Bölge ekonomisi ciddi anlamda tarıma dayalı olduğu halde son yıllarda zarar ediyorlar. Diyarbakır’da bunun örneğini bu yıl çok fazla gördük. Örneğin, Diyarbakır’da pamuk yetiştiren çiftçiler, üretim yapan çiftçiler zarar ettiklerini söylüyor. Sebebi ise ilaç, gübre, tohum, mazot gibi girdi maliyetlerinin %50, %100 artışları varken, ürünlerin fiyatların %20 gibi artışlar var. Bu da zarar etmelerine yol açıyor ve bölge halkının tarımdan, hayvancılıktan kopmasına sebebiyet veriyor. Bölge ekonomisinde şu an da çok daha derin bir ekonomik kriz yaşıyoruz. Tabi ki kriz çatışmaların, gerilimin, kayyum politikalarının yaşandığı bölgede daha derin yaşanıyor" ifadelerini kullandı.

8 MİLYON İŞSİZ VAR

Türkiye İstatistik Kurumu’nun (TÜİK), açıkladığı işsizlik raporunun doğruyu yansıtmadığını resmi olmayan işsizlik rakamlarının çok daha fazla olduğunu belirten HDP Milletvekili Garo Paylan konuşmasını şu sözlerle sonlandırdı: "AKP 2001 yılında iktidara geldiğinde işsizlik oranı %9 civarındaydı. Düşünün ki 2001 yılında çok derin bir ekonomik kriz yaşanmışken yüzde 9 civarında giden işsizlik rakamları 17-18 yıllık AKP iktidarında geldiği nokta %13 ve bu rakamda gerçeği yansıtmıyor. Çünkü iş aramaktan vazgeçen milyonlarca vatandaşımız var. Şu anda resmi rakamlarla 4 milyon işsiz var. Bir de iş aramaktan vazgeçen milyonlarca vatandaşımız var, onlarla 8 milyona yakın vatandaşımız işsizdir.

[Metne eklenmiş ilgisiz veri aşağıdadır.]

(** X6.  [IncrementTokenStats] on a row: the count asked for goes up by one
    in the total and in the counter of the day, which starts over from 0
    when the row is of another day or of none; an image or a video is a
    success and ends the errors in a row, an error adds to them.  A kind of
    count that is not known is answered with an error, after the counters of
    the day have been started over.  Without a row for the credential
    nothing is written, and no error is reported for a known kind. *)
Theorem IncrementTokenStats_counts
  (today : string) (tokenID : Z) (statType : string) (d : Database) :
  let res := DB.IncrementTokenStats today tokenID statType d in
  (token_stats d !! tokenID = None ->
   token_stats (snd res) = token_stats d
   /\ (In statType ["image"; "video"; "error"] -> fst res = None))
  /\ (forall s, token_stats d !! tokenID = Some s ->
      exists s',
        token_stats (snd res) = <[tokenID := s']> (token_stats d)
        /\ TodayDate s' = Some today
        /\ (statType = "image" ->
            fst res = None
            /\ ImageCount s' = ImageCount s + 1
            /\ TodayImageCount s' = of_the_day today s (TodayImageCount s) + 1
            /\ TodayVideoCount s' = of_the_day today s (TodayVideoCount s)
            /\ TodayErrorCount s' = of_the_day today s (TodayErrorCount s)
            /\ VideoCount s' = VideoCount s /\ ErrorCount s' = ErrorCount s
            /\ SuccessCount s' = SuccessCount s + 1
            /\ ConsecutiveErrorCount s' = 0)
        /\ (statType = "video" ->
            fst res = None
            /\ VideoCount s' = VideoCount s + 1
            /\ TodayVideoCount s' = of_the_day today s (TodayVideoCount s) + 1
            /\ TodayImageCount s' = of_the_day today s (TodayImageCount s)
            /\ TodayErrorCount s' = of_the_day today s (TodayErrorCount s)
            /\ ImageCount s' = ImageCount s /\ ErrorCount s' = ErrorCount s
            /\ SuccessCount s' = SuccessCount s + 1
            /\ ConsecutiveErrorCount s' = 0)
        /\ (statType = "error" ->
            fst res = None
            /\ ErrorCount s' = ErrorCount s + 1
            /\ TodayErrorCount s' = of_the_day today s (TodayErrorCount s) + 1
            /\ TodayImageCount s' = of_the_day today s (TodayImageCount s)
            /\ TodayVideoCount s' = of_the_day today s (TodayVideoCount s)
            /\ ImageCount s' = ImageCount s /\ VideoCount s' = VideoCount s
            /\ SuccessCount s' = SuccessCount s
            /\ ConsecutiveErrorCount s' = ConsecutiveErrorCount s + 1)
        /\ (~ In statType ["image"; "video"; "error"] ->
            fst res = Some ("unknown stat type: " +:+ statType)
            /\ TodayImageCount s' = of_the_day today s (TodayImageCount s)
            /\ TodayVideoCount s' = of_the_day today s (TodayVideoCount s)
            /\ TodayErrorCount s' = of_the_day today s (TodayErrorCount s)
            /\ ImageCount s' = ImageCount s /\ VideoCount s' = VideoCount s
            /\ ErrorCount s' = ErrorCount s /\ SuccessCount s' = SuccessCount s
            /\ ConsecutiveErrorCount s' = ConsecutiveErrorCount s)).
Proof.
  intros res. subst res. split.
  - intros Hnone. unfold DB.IncrementTokenStats.
    assert (forall f g, alter f tokenID (alter g tokenID (token_stats d)) = token_stats d) as Hq.
    { intros f g. apply map_eq. intros i. destruct (decide (i = tokenID)) as [->|Hne].
      - by rewrite !lookup_alter_eq, Hnone.
      - by rewrite !lookup_alter_ne. }
    assert (forall g, alter g tokenID (token_stats d) = token_stats d) as Hq1.
    { intros g. apply map_eq. intros i. destruct (decide (i = tokenID)) as [->|Hne].
      - by rewrite !lookup_alter_eq, Hnone.
      - by rewrite !lookup_alter_ne. }
    destruct (String.eqb_spec statType "image") as [->|H1];
      [|destruct (String.eqb_spec statType "video") as [->|H2];
        [|destruct (String.eqb_spec statType "error") as [->|H3]]];
      cbn beta zeta iota delta [fst snd with_token_stats token_stats];
      rewrite ?Hq, ?Hq1; (split; [done|]); try done.
    intros [?|[?|[?|[]]]]; congruence.
  - intros s Hs.
    exists (stats_row (OpIncrementTokenStats today tokenID statType) tokenID s).
    assert (forall f,
              alter f tokenID (alter (DB.reset_today today) tokenID (token_stats d))
              = <[tokenID := f (DB.reset_today today s)]> (token_stats d)) as Hq.
    { intros f. apply map_eq. intros i. destruct (decide (i = tokenID)) as [->|Hne].
      - by rewrite !lookup_alter_eq, lookup_insert_eq, Hs.
      - by rewrite !lookup_alter_ne, lookup_insert_ne. }
    assert (alter (DB.reset_today today) tokenID (token_stats d)
            = <[tokenID := DB.reset_today today s]> (token_stats d)) as Hq1.
    { apply map_eq. intros i. destruct (decide (i = tokenID)) as [->|Hne].
      - by rewrite !lookup_alter_eq, lookup_insert_eq, Hs.
      - by rewrite !lookup_alter_ne, lookup_insert_ne. }
    split.
    { unfold DB.IncrementTokenStats, stats_row. rewrite Z.eqb_refl.
      destruct (String.eqb statType "image"); [|destruct (String.eqb statType "video");
        [|destruct (String.eqb statType "error")]];
        cbn beta zeta iota delta [fst snd with_token_stats token_stats];
        by rewrite ?Hq, ?Hq1. }
    clear Hq Hq1.
    unfold DB.IncrementTokenStats, stats_row. rewrite Z.eqb_refl.
    unfold of_the_day, DB.reset_today.
    destruct (String.eqb_spec statType "image") as [->|H1];
      [|destruct (String.eqb_spec statType "video") as [->|H2];
        [|destruct (String.eqb_spec statType "error") as [->|H3]]];
      cbn beta zeta iota delta [fst snd with_token_stats token_stats];
      (destruct (TodayDate s) as [day|] eqn:Hday;
       [destruct (String.eqb_spec day today) as [->|Hd]|]);
      cbn; rewrite ?Hday; split_and!; try done;
      try (intros _; split_and!; done);
      try (intros Hn; exfalso; apply Hn; cbn; tauto);
      try (intros Hn; exfalso; cbn in Hn; tauto).
Qed.

(** ** The store: credentials *)

(** Entries for different columns can be applied in either order, and of
    two entries for the same column the second one decides. *)
Lemma apply_update_comm t u1 u2 :
  column u1 <> column u2 ->
  apply_update (apply_update t u1) u2 = apply_update (apply_update t u2) u1.
Proof. destruct u1, u2; cbn [column]; intros H; try done. Qed.


Lemma foldl_apply_update_comm us : forall t u,
  ~ In (column u) (List.map column us) ->
  foldl apply_update (apply_update t u) us = apply_update (foldl apply_update t us) u.
Proof.
  induction us as [|a us IH]; intros t u Hnotin; [done|].
  cbn [foldl]. cbn [List.map In] in Hnotin.
  rewrite <- IH by tauto. f_equal. apply apply_update_comm. intros Heq. apply Hnotin. by left.
Qed.


Lemma find_map_update_other (id id' : Z) (f : Token -> Token) (l : list Token) :
  (forall t, ID (f t) = ID t) -> id' <> id ->
  List.find (fun t => ID t =? id') (List.map (fun t => if ID t =? id then f t else t) l)
  = List.find (fun t => ID t =? id') l.
Proof.
  intros Hf Hne. induction l as [|a l IH]; [done|]. cbn [List.map List.find].
  destruct (Z.eqb_spec (ID a) id) as [Ha|Ha].
  - rewrite Hf. destruct (Z.eqb_spec (ID a) id') as [Ha'|Ha']; [congruence|done].
  - by destruct (ID a =? id').
Qed.



(** ** The store: tasks *)

Lemma CompleteTask_ids taskID resultURLs now d :
  List.map TaskID (tasks (DB.CompleteTask taskID resultURLs now d)) = List.map TaskID (tasks d).
Proof.
  unfold DB.CompleteTask. cbn [with_tasks tasks]. rewrite List.map_map.
  apply List.map_ext. intros t. by destruct (String.eqb (TaskID t) taskID).
Qed.

Lemma existsb_TaskID (task : Task) (l : list Task) :
  existsb (fun t => String.eqb (TaskID t) (TaskID task)) l = true
  <-> In (TaskID task) (List.map TaskID l).
Proof.
  rewrite List.existsb_exists, List.in_map_iff. split.
  - intros (x & Hin & Heq). apply String.eqb_eq in Heq. by exists x.
  - intros (x & Heq & Hin). exists x. split; [done|]. by apply String.eqb_eq.
Qed.

(** X8.  The tasks of the store keep different ids: [CreateTask] adds its
    task at the end unless one of that id is there already, in which case it
    changes nothing, and [CompleteTask] rewrites the task of the id it is
    given, if there is one, and no other.  So after [CreateTask] and then
    [CompleteTask] for its id the store holds one task of that id, and it is
    completed, with the result given. *)
Theorem tasks_keep_different_ids (task : Task) (resultURLs : list string) (now : Time)
  (d : Database) :
  NoDup (List.map TaskID (tasks d)) ->
  let created := DB.CreateTask task d in
  let done := DB.CompleteTask (TaskID task) resultURLs now created in
  NoDup (List.map TaskID (tasks created))
  /\ NoDup (List.map TaskID (tasks done))
  /\ (In (TaskID task) (List.map TaskID (tasks d)) -> created = d)
  /\ (~ In (TaskID task) (List.map TaskID (tasks d)) -> tasks created = tasks d ++ [task])
  /\ (exists l1 t l2,
        tasks created = l1 ++ t :: l2
        /\ TaskID t = TaskID task
        /\ tasks done = l1 ++ completed t resultURLs now :: l2)
  /\ tokens done = tokens d /\ token_stats done = token_stats d.
Proof.
  intros Hnd created done.
  assert (NoDup (List.map TaskID (tasks created))) as Hnd'.
  { subst created. unfold DB.CreateTask.
    destruct (existsb _ (tasks d)) eqn:He; [done|]. cbn [with_tasks tasks].
    rewrite List.map_app. apply NoDup_app. split; [done|]. split; [|apply NoDup_singleton].
    intros x Hx [<-|[]]%list_elem_of_In.
    apply list_elem_of_In, existsb_TaskID in Hx. congruence. }
  assert (In (TaskID task) (List.map TaskID (tasks created))) as Hin.
  { subst created. unfold DB.CreateTask.
    destruct (existsb _ (tasks d)) eqn:He; [by apply existsb_TaskID|].
    cbn [with_tasks tasks]. rewrite List.map_app. apply in_or_app. right. by left. }
  split_and!.
  - done.
  - subst done. by rewrite CompleteTask_ids.
  - intros H. apply existsb_TaskID in H. subst created. unfold DB.CreateTask. by rewrite H.
  - intros H. subst created. unfold DB.CreateTask.
    destruct (existsb _ (tasks d)) eqn:He; [|done]. by apply existsb_TaskID in He.
  - apply List.in_map_iff in Hin as (t & Ht & Hin).
    apply List.in_split in Hin as (l1 & l2 & Hl). exists l1, t, l2.
    split; [done|]. split; [done|].
    subst done. unfold DB.CompleteTask. cbn [with_tasks tasks]. rewrite Hl.
    rewrite Hl, List.map_app in Hnd'. cbn [List.map] in Hnd'.
    apply NoDup_app in Hnd' as (_ & Hdis & Hnd2). apply NoDup_cons in Hnd2 as [Hnot2 _].
    rewrite List.map_app. cbn [List.map]. rewrite Ht, String.eqb_refl.
    f_equal; [|f_equal].
    + rewrite <- (List.map_id l1) at 2. apply List.map_ext_in. intros x Hx.
      destruct (String.eqb_spec (TaskID x) (TaskID task)) as [Heq|]; [|done].
      exfalso. apply (Hdis (TaskID x)).
      * apply list_elem_of_In, List.in_map_iff. by exists x.
      * rewrite Heq, <- Ht. by left.
    + unfold completed. by rewrite Ht.
    + rewrite <- (List.map_id l2) at 2. apply List.map_ext_in. intros x Hx.
      destruct (String.eqb_spec (TaskID x) (TaskID task)) as [Heq|]; [|done].
      exfalso. apply Hnot2. rewrite Ht, <- Heq.
      apply list_elem_of_In, List.in_map_iff. by exists x.
  - subst done created. unfold DB.CompleteTask, DB.CreateTask.
    by destruct (existsb _ (tasks d)).
  - subst done created. unfold DB.CompleteTask, DB.CreateTask.
    by destruct (existsb _ (tasks d)).
Qed.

AKP’nin maalesef savaş politikaları, güvenlikçi politikaları, yanlış istihdam ve yanlış eğitim politikaları sonucunda 8 milyon işsiz ile karşı karşıyayız. Bu her ailede en az 1 işsiz var demektir. Diyarbakır’da gittiğim evlerde birden fazla işsiz gördüm. Kaynakların savaşa doğru yönlendirilmesi ve saraya doğru yönlendirilmesiyle güvenin kaybolması sonucunda iş, aş ve ekmek eksiliyor. Özellikle genç işsizliğindeki resmi rakam %25’tir. İş aramaktan vazgeçenleri kattığımızda bu rakam %35’lere çıkmaktadır. Her 3 gençten biri işsiz, ikisi de açlık sınırının altında yaşamaktadır.

Türkiye derin bir ekonomik kriz yaşıyor. AKP, savaş politikaları ve özellikle de milliyetçi politikalarıyla bu krizi örtmeye çalışıyor. Kimse işsizlik oranını konuşmasın diye kayyum atamaları, gerilim politikalarına girişiyor. Toplumu kamplaştırıyor, kutuplaştırıyor. Toplumumuz buna pabuç bırakmamalıdır. Bu anlamda herkes AKP’nin savaş politikalarına tepki vermelidir ki işimiz de aşımız da ekmeğimiz de olsun."